SUPPLIED INFORMATION »

——

(* ===== verification/Types.v ===== *)
(** * Shared data types (src/src/types/transaction_id.hpp, definitions.h,
    src/src/stateless/packed_transaction_id.hpp, src/src/recovery/log_record.h)

    Transaction identifiers with their packed 64-bit form, and the log records
    the recovery code persists.  The theorem shows that packing keeps the
    order of identifiers and loses nothing. *)

From S2P Require Import Prelude.

(** [enum class SecondaryIndexOp]. *)
Inductive SecondaryIndexOp : Type := OpNone | OpAdd | OpRemove | OpFull.

Module TransactionId.

Record t := mk { epoch : Z; tid : Z }.

(** [TransactionId()], and [TransactionId(uint64_t n)]: [n & ~1llu >> 32]
    parses as [n & (~1llu >> 32)]. *)
Definition zero : t := mk 0 0.
Definition of_uint64 (n : Z) : t :=
  mk (u32 (Z.shiftr n 32)) (u32 (Z.land n (Z.shiftr (2 ^ 64 - 1 - 1) 32))).

Definition eqb (a b : t) : bool := (epoch a =? epoch b) && (tid a =? tid b).
Definition neqb (a b : t) : bool := negb (eqb a b).
Definition ltb (a b : t) : bool :=
  if epoch a =? epoch b then tid a <? tid b else epoch a <? epoch b.
Definition IsEmpty (a : t) : bool := (epoch a =? 0) && (tid a =? 0).

Definition PackTransactionId (a : t) : Z :=
  Z.lor (u64 (Z.shiftl (epoch a) 32)) (tid a).
Definition UnpackTransactionId (packed : Z) : t :=
  mk (u32 (Z.shiftr packed 32)) (u32 (Z.land packed 0xffffffff)).

Definition ok (a : t) : Prop := is_u32 (epoch a) ∧ is_u32 (tid a).

#[global] Instance eq_dec : EqDecision t.
Proof. solve_decision. Defined.

#[global] Instance countable : Countable t.
Proof.
  refine (inj_countable' (fun a => (epoch a, tid a)) (fun p => mk p.1 p.2) _).
  by intros [].
Defined.

End TransactionId.

Module LogRecord.

Record KeyValuePair := mkKVP {
  key : bytestring;
  buffer : bytestring;
  tid : TransactionId.t;
  table_name : bytestring;
  index_name : bytestring;
  index_type : Z;
  primary_keys : list bytestring;
  secondary_op : Z;
  secondary_primary_key : bytestring
}.

Record t := mk { epoch : Z; key_value_pairs : list KeyValuePair }.

(** Every field holds a value of its C++ type. *)
Definition kvp_ok (p : KeyValuePair) : Prop :=
  bytes_ok (key p) ∧ bytes_ok (buffer p) ∧ TransactionId.ok (tid p) ∧
  bytes_ok (table_name p) ∧ bytes_ok (index_name p) ∧ is_u32 (index_type p) ∧
  Forall bytes_ok (primary_keys p) ∧ is_u8 (secondary_op p) ∧
  bytes_ok (secondary_primary_key p).

Definition ok (r : t) : Prop := is_u32 (epoch r) ∧ Forall kvp_ok (key_value_pairs r).

#[global] Instance kvp_eq_dec : EqDecision KeyValuePair.
Proof. solve_decision. Defined.

#[global] Instance eq_dec : EqDecision t.
Proof. solve_decision. Defined.

#[global] Instance kvp_countable : Countable KeyValuePair.
Proof.
  refine (inj_countable'
    (fun p => (key p, buffer p, tid p, table_name p, index_name p, index_type p,
               primary_keys p, secondary_op p, secondary_primary_key p))
    (fun '(a, b, c, d, e, f, g, h, i) => mkKVP a b c d e f g h i) _).
  by intros [].
Defined.

#[global] Instance countable : Countable t.
Proof.
  refine (inj_countable' (fun r => (epoch r, key_value_pairs r)) (fun p => mk p.1 p.2) _).
  by intros [].
Defined.

End LogRecord.

Abbreviation LogRecords := (list LogRecord.t).

(** ** Identifiers and their packed form *)

Import TransactionId.

Lemma Pack_value a : ok a -> PackTransactionId a = tid a + epoch a * 2 ^ 32.
Proof.
  unfold ok, is_u32. intros [He Ht]. unfold PackTransactionId.
  rewrite Z.lor_comm, Z.shiftl_mul_pow2 by lia.
  rewrite u64_small by (unfold is_u64; lia). apply lor_mul_add; lia.
Qed.

Lemma Unpack_value n :
  is_u64 n -> UnpackTransactionId n = mk (n / 2 ^ 32) (n mod 2 ^ 32).
Proof.
  unfold is_u64, UnpackTransactionId. intros Hn. rewrite Z.shiftr_div_pow2 by lia.
  change 0xffffffff with (Z.ones 32). rewrite Z.land_ones by lia.
  rewrite !u32_small; [done|..]; unfold is_u32.
  - apply Z.mod_pos_bound. lia.
  - split; [apply Z.div_pos; lia|apply Z.div_lt_upper_bound; lia].
Qed.

(** A transaction identifier survives the trip through its packed 64-bit
    token, the TransactionId(uint64_t) constructor agrees with the unpacking
    of the stateless API, and tokens compare as integers the way identifiers
    compare by epoch and then by sequence number. *)
Theorem PackTransactionId_roundtrip a b :
  ok a -> ok b ->
  is_u64 (PackTransactionId a) ∧
  UnpackTransactionId (PackTransactionId a) = a ∧
  of_uint64 (PackTransactionId a) = a ∧
  ltb a b = (PackTransactionId a <? PackTransactionId b) ∧
  (eqb a b = true <-> PackTransactionId a = PackTransactionId b).
Proof.
  intros Ha Hb. rewrite !Pack_value by done.
  destruct a as [ea ta], b as [eb tb]. unfold ok, is_u32 in *. cbn in *.
  assert (is_u64 (ta + ea * 2 ^ 32)) as Hu by (unfold is_u64; lia).
  assert (UnpackTransactionId (ta + ea * 2 ^ 32) = mk ea ta) as HU.
  { rewrite Unpack_value by done.
    rewrite Z.div_add, Z.mod_add, Z.div_small, Z.mod_small by lia. done. }
  split; [done|]. split; [done|]. split; [exact HU|]. split.
  - unfold ltb. cbn. zcase; done.
  - unfold eqb. cbn. rewrite andb_true_iff, !Z.eqb_eq. split; [lia|]. intros.
    assert (ea = eb) by lia. lia.
Qed.

Lemma PackTransactionId_roundtrip_witness :
  UnpackTransactionId (PackTransactionId (mk 7 42)) = mk 7 42.
Proof.
  apply (PackTransactionId_roundtrip (mk 7 42) (mk 7 44));
    unfold ok, is_u32; cbn; lia.
Defined.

——

TASK PROMPT » Transcribe the listing in full, keeping every line exact.

TASK RESPONSE »
(* ===== verification/Types.v ===== *)
(** * Shared data types (src/src/types/transaction_id.hpp, definitions.h,
    src/src/stateless/packed_transaction_id.hpp, src/src/recovery/log_record.h)

    Transaction identifiers with their packed 64-bit form, and the log records
    the recovery code persists.  The theorem shows that packing keeps the
    order of identifiers and loses nothing. *)

From S2P Require Import Prelude.

(** [enum class SecondaryIndexOp]. *)
Inductive SecondaryIndexOp : Type := OpNone | OpAdd | OpRemove | OpFull.

Module TransactionId.

Record t := mk { epoch : Z; tid : Z }.

(** [TransactionId()], and [TransactionId(uint64_t n)]: [n & ~1llu >> 32]
    parses as [n & (~1llu >> 32)]. *)
Definition zero : t := mk 0 0.
Definition of_uint64 (n : Z) : t :=
  mk (u32 (Z.shiftr n 32)) (u32 (Z.land n (Z.shiftr (2 ^ 64 - 1 - 1) 32))).

Definition eqb (a b : t) : bool := (epoch a =? epoch b) && (tid a =? tid b).
Definition neqb (a b : t) : bool := negb (eqb a b).
Definition ltb (a b : t) : bool :=
  if epoch a =? epoch b then tid a <? tid b else epoch a <? epoch b.
Definition IsEmpty (a : t) : bool := (epoch a =? 0) && (tid a =? 0).

Definition PackTransactionId (a : t) : Z :=
  Z.lor (u64 (Z.shiftl (epoch a) 32)) (tid a).
Definition UnpackTransactionId (packed : Z) : t :=
  mk (u32 (Z.shiftr packed 32)) (u32 (Z.land packed 0xffffffff)).

Definition ok (a : t) : Prop := is_u32 (epoch a) ∧ is_u32 (tid a).

#[global] Instance eq_dec : EqDecision t.
Proof. solve_decision. Defined.

#[global] Instance countable : Countable t.
Proof.
  refine (inj_countable' (fun a => (epoch a, tid a)) (fun p => mk p.1 p.2) _).
  by intros [].
Defined.

End TransactionId.

Module LogRecord.

Record KeyValuePair := mkKVP {
  key : bytestring;
  buffer : bytestring;
  tid : TransactionId.t;
  table_name : bytestring;
  index_name : bytestring;
  index_type : Z;
  primary_keys : list bytestring;
  secondary_op : Z;
  secondary_primary_key : bytestring
}.

Record t := mk { epoch : Z; key_value_pairs : list KeyValuePair }.

(** Every field holds a value of its C++ type. *)
Definition kvp_ok (p : KeyValuePair) : Prop :=
  bytes_ok (key p) ∧ bytes_ok (buffer p) ∧ TransactionId.ok (tid p) ∧
  bytes_ok (table_name p) ∧ bytes_ok (index_name p) ∧ is_u32 (index_type p) ∧
  Forall bytes_ok (primary_keys p) ∧ is_u8 (secondary_op p) ∧
  bytes_ok (secondary_primary_key p).

Definition ok (r : t) : Prop := is_u32 (epoch r) ∧ Forall kvp_ok (key_value_pairs r).

#[global] Instance kvp_eq_dec : EqDecision KeyValuePair.
Proof. solve_decision. Defined.

#[global] Instance eq_dec : EqDecision t.
Proof. solve_decision. Defined.

#[global] Instance kvp_countable : Countable KeyValuePair.
Proof.
  refine (inj_countable'
    (fun p => (key p, buffer p, tid p, table_name p, index_name p, index_type p,
               primary_keys p, secondary_op p, secondary_primary_key p))
    (fun '(a, b, c, d, e, f, g, h, i) => mkKVP a b c d e f g h i) _).
  by intros [].
Defined.

#[global] Instance countable : Countable t.
Proof.
  refine (inj_countable' (fun r => (epoch r, key_value_pairs r)) (fun p => mk p.1 p.2) _).
  by intros [].
Defined.

End LogRecord.

Abbreviation LogRecords := (list LogRecord.t).

(** ** Identifiers and their packed form *)

Import TransactionId.

Lemma Pack_value a : ok a -> PackTransactionId a = tid a + epoch a * 2 ^ 32.
Proof.
  unfold ok, is_u32. intros [He Ht]. unfold PackTransactionId.
  rewrite Z.lor_comm, Z.shiftl_mul_pow2 by lia.
  rewrite u64_small by (unfold is_u64; lia). apply lor_mul_add; lia.
Qed.

Lemma Unpack_value n :
  is_u64 n -> UnpackTransactionId n = mk (n / 2 ^ 32) (n mod 2 ^ 32).
Proof.
  unfold is_u64, UnpackTransactionId. intros Hn. rewrite Z.shiftr_div_pow2 by lia.
  change 0xffffffff with (Z.ones 32). rewrite Z.land_ones by lia.
  rewrite !u32_small; [done|..]; unfold is_u32.
  - apply Z.mod_pos_bound. lia.
  - split; [apply Z.div_pos; lia|apply Z.div_lt_upper_bound; lia].
Qed.

(** A transaction identifier survives the trip through its packed 64-bit
    token, the TransactionId(uint64_t) constructor agrees with the unpacking
    of the stateless API, and tokens compare as integers the way identifiers
    compare by epoch and then by sequence number. *)
Theorem PackTransactionId_roundtrip a b :
  ok a -> ok b ->
  is_u64 (PackTransactionId a) ∧
  UnpackTransactionId (PackTransactionId a) = a ∧
  of_uint64 (PackTransactionId a) = a ∧
  ltb a b = (PackTransactionId a <? PackTransactionId b) ∧
  (eqb a b = true <-> PackTransactionId a = PackTransactionId b).
Proof.
  intros Ha Hb. rewrite !Pack_value by done.
  destruct a as [ea ta], b as [eb tb]. unfold ok, is_u32 in *. cbn in *.
  assert (is_u64 (ta + ea * 2 ^ 32)) as Hu by (unfold is_u64; lia).
  assert (UnpackTransactionId (ta + ea * 2 ^ 32) = mk ea ta) as HU.
  { rewrite Unpack_value by done.
    rewrite Z.div_add, Z.mod_add, Z.div_small, Z.mod_small by lia. done. }
  split; [done|]. split; [done|]. split; [exact HU|]. split.
  - unfold ltb. cbn. zcase; done.
  - unfold eqb. cbn. rewrite andb_true_iff, !Z.eqb_eq. split; [lia|]. intros.
    assert (ea = eb) by lia. lia.
Qed.

Lemma PackTransactionId_roundtrip_witness :
  UnpackTransactionId (PackTransactionId (mk 7 42)) = mk 7 42.
Proof.
  apply (PackTransactionId_roundtrip (mk 7 42) (mk 7 44));
    unfold ok, is_u32; cbn; lia.
Defined.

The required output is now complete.